Return only the line containing "destruct events_data as [|newest rest]." and each line after it, exactly as written, through the end of the records.

BEGIN INPUT RECORDS

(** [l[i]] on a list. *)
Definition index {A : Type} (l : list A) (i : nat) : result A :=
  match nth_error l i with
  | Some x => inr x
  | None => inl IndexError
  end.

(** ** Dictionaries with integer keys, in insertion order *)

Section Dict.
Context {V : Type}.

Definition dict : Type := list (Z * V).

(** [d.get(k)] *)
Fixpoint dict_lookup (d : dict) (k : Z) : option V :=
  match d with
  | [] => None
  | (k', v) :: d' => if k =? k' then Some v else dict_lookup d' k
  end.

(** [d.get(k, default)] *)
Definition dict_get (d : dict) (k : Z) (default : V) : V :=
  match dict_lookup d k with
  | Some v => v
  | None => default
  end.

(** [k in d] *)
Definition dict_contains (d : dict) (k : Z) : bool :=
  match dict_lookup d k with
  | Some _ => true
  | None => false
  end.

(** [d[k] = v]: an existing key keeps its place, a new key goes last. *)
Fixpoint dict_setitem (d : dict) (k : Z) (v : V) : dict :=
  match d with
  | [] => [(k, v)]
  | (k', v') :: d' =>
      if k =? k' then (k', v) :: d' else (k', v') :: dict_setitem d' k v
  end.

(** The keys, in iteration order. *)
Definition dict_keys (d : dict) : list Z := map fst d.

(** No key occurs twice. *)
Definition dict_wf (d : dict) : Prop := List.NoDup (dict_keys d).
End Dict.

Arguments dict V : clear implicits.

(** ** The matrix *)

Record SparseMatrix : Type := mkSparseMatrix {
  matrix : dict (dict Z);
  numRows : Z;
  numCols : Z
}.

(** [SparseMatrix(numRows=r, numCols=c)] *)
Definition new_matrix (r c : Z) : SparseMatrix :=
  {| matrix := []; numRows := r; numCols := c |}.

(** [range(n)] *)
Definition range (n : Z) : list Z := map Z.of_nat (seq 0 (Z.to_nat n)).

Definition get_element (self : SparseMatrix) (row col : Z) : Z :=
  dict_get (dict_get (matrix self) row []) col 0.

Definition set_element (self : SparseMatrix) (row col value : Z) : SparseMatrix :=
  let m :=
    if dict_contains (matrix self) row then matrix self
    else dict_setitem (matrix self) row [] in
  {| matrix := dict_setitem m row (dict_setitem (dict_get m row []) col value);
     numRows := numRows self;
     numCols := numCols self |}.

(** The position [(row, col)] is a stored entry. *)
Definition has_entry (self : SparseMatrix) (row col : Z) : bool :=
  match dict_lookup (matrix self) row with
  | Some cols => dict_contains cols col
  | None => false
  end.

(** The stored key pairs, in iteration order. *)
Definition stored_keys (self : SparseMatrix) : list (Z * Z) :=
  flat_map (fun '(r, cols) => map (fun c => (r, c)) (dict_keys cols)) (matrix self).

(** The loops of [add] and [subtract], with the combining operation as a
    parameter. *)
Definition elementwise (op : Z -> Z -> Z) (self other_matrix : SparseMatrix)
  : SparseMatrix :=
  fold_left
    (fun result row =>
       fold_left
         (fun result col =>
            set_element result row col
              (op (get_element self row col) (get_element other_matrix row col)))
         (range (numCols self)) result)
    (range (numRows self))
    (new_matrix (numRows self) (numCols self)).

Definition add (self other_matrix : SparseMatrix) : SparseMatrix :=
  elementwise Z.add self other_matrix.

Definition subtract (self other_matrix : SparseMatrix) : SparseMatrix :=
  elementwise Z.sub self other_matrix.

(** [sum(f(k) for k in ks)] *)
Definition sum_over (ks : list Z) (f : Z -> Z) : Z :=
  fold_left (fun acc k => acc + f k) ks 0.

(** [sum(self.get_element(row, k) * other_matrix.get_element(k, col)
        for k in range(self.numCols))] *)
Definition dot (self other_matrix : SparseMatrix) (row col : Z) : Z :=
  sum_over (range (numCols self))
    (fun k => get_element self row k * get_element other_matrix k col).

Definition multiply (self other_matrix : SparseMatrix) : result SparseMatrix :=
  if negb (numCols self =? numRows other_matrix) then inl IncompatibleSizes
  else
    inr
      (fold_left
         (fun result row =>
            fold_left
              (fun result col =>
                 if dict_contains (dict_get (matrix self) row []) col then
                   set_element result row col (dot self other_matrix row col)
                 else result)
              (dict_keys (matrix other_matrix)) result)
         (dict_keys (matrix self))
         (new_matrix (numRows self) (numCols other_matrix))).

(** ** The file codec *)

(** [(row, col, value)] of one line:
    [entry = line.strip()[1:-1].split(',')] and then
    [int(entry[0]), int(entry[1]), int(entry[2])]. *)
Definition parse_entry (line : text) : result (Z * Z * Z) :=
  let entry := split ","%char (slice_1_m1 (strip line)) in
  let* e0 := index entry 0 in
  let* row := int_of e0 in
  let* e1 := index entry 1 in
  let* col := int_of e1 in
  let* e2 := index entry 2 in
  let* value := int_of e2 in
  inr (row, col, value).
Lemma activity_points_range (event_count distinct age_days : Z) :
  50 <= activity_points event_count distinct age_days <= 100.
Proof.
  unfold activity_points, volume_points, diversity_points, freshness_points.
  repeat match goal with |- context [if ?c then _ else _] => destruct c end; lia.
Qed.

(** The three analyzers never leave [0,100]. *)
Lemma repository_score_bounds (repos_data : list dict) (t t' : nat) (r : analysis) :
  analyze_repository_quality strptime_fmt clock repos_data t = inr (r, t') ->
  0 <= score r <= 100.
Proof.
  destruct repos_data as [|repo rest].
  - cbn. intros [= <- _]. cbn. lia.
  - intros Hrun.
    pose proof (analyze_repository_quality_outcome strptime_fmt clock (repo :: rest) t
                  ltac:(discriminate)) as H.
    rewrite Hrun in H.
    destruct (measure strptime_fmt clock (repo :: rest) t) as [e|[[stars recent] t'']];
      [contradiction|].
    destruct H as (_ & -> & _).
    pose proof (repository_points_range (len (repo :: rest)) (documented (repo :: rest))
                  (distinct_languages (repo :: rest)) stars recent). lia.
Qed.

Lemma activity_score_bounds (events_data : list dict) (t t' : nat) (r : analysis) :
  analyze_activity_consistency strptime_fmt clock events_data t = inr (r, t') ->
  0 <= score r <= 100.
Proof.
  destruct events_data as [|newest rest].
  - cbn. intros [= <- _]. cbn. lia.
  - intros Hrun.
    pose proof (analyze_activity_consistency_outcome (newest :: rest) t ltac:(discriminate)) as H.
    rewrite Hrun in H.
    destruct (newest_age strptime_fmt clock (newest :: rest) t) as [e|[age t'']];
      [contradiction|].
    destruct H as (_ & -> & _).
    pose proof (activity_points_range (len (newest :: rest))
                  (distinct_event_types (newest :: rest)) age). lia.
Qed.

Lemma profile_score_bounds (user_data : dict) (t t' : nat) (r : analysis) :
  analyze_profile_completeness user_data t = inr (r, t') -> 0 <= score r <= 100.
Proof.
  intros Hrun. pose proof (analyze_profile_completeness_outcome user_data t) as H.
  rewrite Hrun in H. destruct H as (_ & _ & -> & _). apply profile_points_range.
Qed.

END INPUT RECORDS

YOUR RESPONSE ::
  destruct events_data as [|newest rest].
  - cbn. intros [= <- _]. cbn. lia.
  - intros Hrun.
    pose proof (analyze_activity_consistency_outcome (newest :: rest) t ltac:(discriminate)) as H.
    rewrite Hrun in H.
    destruct (newest_age strptime_fmt clock (newest :: rest) t) as [e|[age t'']];
      [contradiction|].
    destruct H as (_ & -> & _).
    pose proof (activity_points_range (len (newest :: rest))
                  (distinct_event_types (newest :: rest)) age). lia.
Qed.

Lemma profile_score_bounds (user_data : dict) (t t' : nat) (r : analysis) :
  analyze_profile_completeness user_data t = inr (r, t') -> 0 <= score r <= 100.
Proof.
  intros Hrun. pose proof (analyze_profile_completeness_outcome user_data t) as H.
  rewrite Hrun in H. destruct H as (_ & _ & -> & _). apply profile_points_range.
Qed.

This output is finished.